* _REQUIRED ACTION_: Your task is to find every line of the listing that includes "values" and copy it.

* _THE DATA_:

(** * restic-PyBM: the wrapper's main line, embedded and checked

    The script [restic-PyBM.py] drives the [restic] Python binding over the
    repositories of a YAML file and reduces the run to a Nagios-style exit
    status.  This development embeds the script's own code (the function
    [get_repo_password], the function [end_script] and the main line) as
    executable definitions, and states the properties of the
    specification against them.

    Conventions of the embedding.

    - Python exceptions are values of [exn]; code that may raise returns
      [res].  The main line runs in a state-and-exception monad [M] over
      the script's global variables, the process environment, the
      attributes of the [restic] module and the log of engine calls.
    - What the script imports is a parameter, gathered in [world]: the
      engine behind the [restic] binding, the secret store, the clock, and
      the two library conversions [int] and [datetime.strptime].
    - [os.environ] has no method [set]: every call [os.environ.set(k, v)]
      (lines 188-192, 200 and 299) raises [AttributeError] when the method
      is looked up, before its arguments are evaluated, and is embedded so.
      The binding has no attribute [Error] either, so that the handler of
      line 152 raises [AttributeError] when it is reached.  The stray
      closing parenthesis of line 295 is dropped: nothing can be said of a
      file that is not parsed.
    - A run is embedded from the two calls of line 140 and 141 on
      ([script]); [main] is the part from line 143 on, for the arguments
      and the configuration these calls returned.
    - A [datetime] is a number of microseconds on the naive local time
      line, a [timedelta] a (signed) number of microseconds. *)

From Stdlib Require Import ZArith List String Ascii Bool Lia DecimalString.
Import ListNotations.

Open Scope string_scope.
Open Scope Z_scope.

(** ** Python values and exceptions *)

Inductive exn : Type :=
| KeyError (k : string)        (* a missing key of a dict *)
| IndexError                   (* list index out of range *)
| TypeError                    (* subscript of, or assignment from, the wrong type *)
| ValueError                   (* int() or strptime() on a malformed string *)
| OverflowError                (* timedelta(days=n) out of range *)
| NameError (name : string)    (* an unbound global *)
| AttributeError               (* an attribute the object does not have *)
| ResticError                  (* restic.errors.Error: the engine exited non-zero *)
| VaultError.                  (* any exception of the hvac client *)

Inductive res (A : Type) : Type :=
| Ok (a : A)
| Exc (e : exn).
Arguments Ok {A} a.
Arguments Exc {A} e.

Definition res_bind {A B : Type} (r : res A) (k : A -> res B) : res B :=
  match r with
  | Ok a => k a
  | Exc e => Exc e
  end.

Declare Scope res_scope.
Delimit Scope res_scope with res.
Notation "'let?' x ':=' r 'in' k" := (res_bind r (fun x => k))
  (at level 10, x pattern, r at level 100, k at level 200) : res_scope.

(** [d[k]] on a dict with string keys, kept in insertion order. *)
Fixpoint dict_get {V : Type} (d : list (string * V)) (k : string) : option V :=
  match d with
  | [] => None
  | (k', v) :: d' => if String.eqb k k' then Some v else dict_get d' k
  end.

Definition subscript {V : Type} (d : list (string * V)) (k : string) : res V :=
  match dict_get d k with
  | Some v => Ok v
  | None => Exc (KeyError k)
  end.

(** [d[k] = v]: an existing key keeps its place, a new one goes last. *)
Fixpoint dict_set {V : Type} (d : list (string * V)) (k : string) (v : V)
  : list (string * V) :=
  match d with
  | [] => [(k, v)]
  | (k', v') :: d' =>
      if String.eqb k k' then (k, v) :: d' else (k', v') :: dict_set d' k v
  end.

Definition keys {V : Type} (d : list (string * V)) : list string := map fst d.

Definition str_in (k : string) (l : list string) : bool :=
  existsb (String.eqb k) l.

(** [s[0:n]] *)
Definition slice0 (n : nat) (s : string) : string := substring 0 n s.

(** ['\x00' in s] *)
Fixpoint has_nul (s : string) : bool :=
  match s with
  | EmptyString => false
  | String c s' => Ascii.eqb c zero || has_nul s'
  end.

(** ** Rendering of integers and of [timedelta] *)

(** ["%d" % z] *)
Definition fmt_d (z : Z) : string := NilZero.string_of_int (Z.to_int z).

Fixpoint zeros (n : nat) : string :=
  match n with
  | O => ""
  | S n' => "0" ++ zeros n'
  end.

(** ["%0wd" % z] for [0 <= z] *)
Definition fmt_0d (w : nat) (z : Z) : string :=
  let s := fmt_d z in zeros (w - String.length s) ++ s.

Definition usec_per_sec : Z := 1000000.
Definition sec_per_day : Z := 86400.
Definition usec_per_day : Z := sec_per_day * usec_per_sec.

(** [str(td)] for a timedelta of [us] microseconds, after
    [timedelta.__str__]: days are the floor, seconds and microseconds the
    non-negative remainder. *)
Definition str_timedelta (us : Z) : string :=
  let days := us / usec_per_day in
  let seconds := (us mod usec_per_day) / usec_per_sec in
  let microseconds := us mod usec_per_sec in
  let ss := seconds mod 60 in
  let mm := (seconds / 60) mod 60 in
  let hh := seconds / 3600 in
  let s := fmt_d hh ++ ":" ++ fmt_0d 2 mm ++ ":" ++ fmt_0d 2 ss in
  let s := if days =? 0 then s
           else fmt_d days ++ " day" ++ (if Z.abs days =? 1 then "" else "s")
                ++ ", " ++ s in
  if microseconds =? 0 then s else s ++ "." ++ fmt_0d 6 microseconds.

(** [timedelta(days=n)]: the constructor refuses more than 999999999 days. *)
Definition timedelta_days (n : Z) : res Z :=
  if Z.abs n <=? 999999999 then Ok (n * usec_per_day) else Exc OverflowError.

(** ** The configuration, as [parse_config] returns it

    [yaml.BaseLoader] yields strings, lists and dicts only.  A repository
    entry is a dict; the record keeps, for each key the script reads,
    whether it is there. *)

(** [repos[name]['key']]: the secret itself, or where the secret store
    keeps it. *)
Inductive key_entry : Type :=
| KeyInline (secret : string)
| KeyVault (path mountpoint : string).

Record repo : Type := {
  location : string;
  key : key_entry;
  duplicate : option string;
  max_age : option string;
  min_age : option string;
  includes : option (list string);
  excludes : option (list string)
}.

Record vault_data : Type := {
  server : string;
  role_id : string;
  secret_id : string
}.

Record config : Type := {
  resticLocation : string;
  repos : list (string * repo);
  vaultData : option vault_data     (* [''] when the file has no vault block *)
}.

(** ** The command line, as [create_args] returns it *)

Inductive action_choice : Type :=
| act_run | act_create | act_list | act_prune | act_check.

Record arguments : Type := {
  action : action_choice;
  repo_arg : string;               (* [args.repo], ['ALL_REPOS'] by default *)
  configFile : string;
  full : bool;
  age : bool;
  perfdata : bool;
  verbose : bool;
  quiet : bool;
  selfUpdate : bool;
  use_vault : bool                 (* [args.vault] *)
}.

(** ** The [restic] binding *)

Module restic.

(** The calls the script makes, with the arguments it passes. *)
Inductive call : Type :=
| self_update
| init (repo2 : option string) (copy_chunker_params : bool)
| forget (group_by keep_within : string) (prune : bool)
| check (read_data : bool)
| snapshots (group_by : string)
| copy (repo2 : string)
| backup (paths exclude_patterns : list string)
| unlock.
#[global] Instance pytype_eq_dec : EqDecision pytype.
Proof. solve_decision. Defined.
#[global] Instance pyval_eq_dec : EqDecision pyval.
Proof. solve_decision. Defined.

(** [type(v)] *)
Definition type_of (v : pyval) : pytype :=
  match v with
  | VNone => TNoneType
  | VInt _ => TInt
  | VBool _ => TBool
  | VStr _ => TStr
  | VType _ => TType
  | VRef _ => TVariable
  end.

(** [t.__mro__]: the class itself followed by its ancestors.  [bool] is a
    subclass of [int], and every class is a subclass of [object].  The
    classes of the fragment have the plain metaclass [type]: classes that
    decide [isinstance] by a hook of their own, such as the abstract base
    classes, are outside it. *)
Definition mro (t : pytype) : list pytype :=
  match t with
  | TObject => [TObject]
  | TBool => [TBool; TInt; TObject]
  | _ => [t; TObject]
  end.

(** [issubclass(t, u)] *)
Definition issubclass (t u : pytype) : bool := bool_decide (u ∈ mro t).

(** [isinstance(v, t)] *)
Definition isinstance (v : pyval) (t : pytype) : bool :=
  issubclass (type_of v) t.

(** [v is None] *)
Definition is_None (v : pyval) : bool :=
  match v with VNone => true | _ => false end.

(** [t.__name__] *)
Definition type_name (t : pytype) : string :=
  match t with
  | TObject => "object"
  | TType => "type"
  | TNoneType => "NoneType"
  | TInt => "int"
  | TBool => "bool"
  | TStr => "str"
  | TVariable => "Variable"
  end.

(** What the behaviour of [str] depends on besides the class: the name
    of the module [main.py] is loaded as ([__main__] when it is run as a
    script, [main] when it is imported), and the interpreter's limit on
    the decimal digits of an integer turned into a string,
    [sys.get_int_max_str_digits()]: 4300 unless it was changed, 0 for no
    limit, as on interpreters that predate the limit (an interpreter
    admits 0 or at least 640 only). *)
Record interp := mkInterp {
  module_name : string;
  int_max_str_digits : nat
}.

(** A current CPython with its defaults, running the file as a script,
    which is how its demonstration is guarded. *)
Definition cpython : interp :=
  {| module_name := "__main__"; int_max_str_digits := 4300 |}.
(** [str(timedelta)]. *)
Definition str_timedelta (days seconds us : Z) : string :=
  (if days =? 0 then EmptyString
   else pretty days +:+ " day" +:+ (if Z.abs days =? 1 then EmptyString else "s") +:+ ", ") +:+
  pretty (seconds / 3600) +:+ ":" +:+ zpad 2 ((seconds / 60) mod 60) +:+ ":" +:+
  zpad 2 (seconds mod 60) +:+
  (if us =? 0 then EmptyString else "." +:+ zpad 6 us).

Definition str (v : value) : string :=
  match v with
  | VJson j => str_json j
  | VDatetime t => str_datetime t
  | VTimedelta d s us => str_timedelta d s us
  end.

(** *** [datetime.fromisoformat]

    The parser follows CPython 3.7 to 3.10 (the versions Airflow 2.1.0 runs
    on): [YYYY-MM-DD], optionally followed by one separator character and
    [HH[:MM[:SS[.fff[fff]]]]] with an optional [+HH:MM[:SS[.ffffff]]] offset.
    Numeric fields are plain ASCII digits; strings are byte strings, so the
    separator is one byte. *)

Definition digit_of (a : ascii) : option Z :=
  let n := Z.of_nat (nat_of_ascii a) in
  if (48 <=? n) && (n <=? 57) then Some (n - 48) else None.

Fixpoint digits_go (s : string) (acc : Z) : option Z :=
  match s with
  | EmptyString => Some acc
  | String a s' =>
      match digit_of a with
      | Some d => digits_go s' (10 * acc + d)
      | None => None
      end
  end.

Definition parse_int (s : string) : option Z :=
  match s with
  | EmptyString => None
  | _ => digits_go s 0
  end.

(** [s[i:j]] *)
Definition slice (i j : nat) (s : string) : string := String.substring i (j - i) s.

(** The two-digit field at [s[i:i+2]]. *)
Definition field2 (i : nat) (s : string) : option Z :=
  if (i + 2 <=? String.length s)%nat then parse_int (slice i (i + 2) s) else None.

Definition char_is (i : nat) (a : ascii) (s : string) : bool :=
  match String.get i s with
  | Some b => Ascii.eqb a b
  | None => false
  end.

* _SOLUTION FOR THIS EXERCISE_:
    - Python exceptions are values of [exn]; code that may raise returns
(** ** Python values and exceptions *)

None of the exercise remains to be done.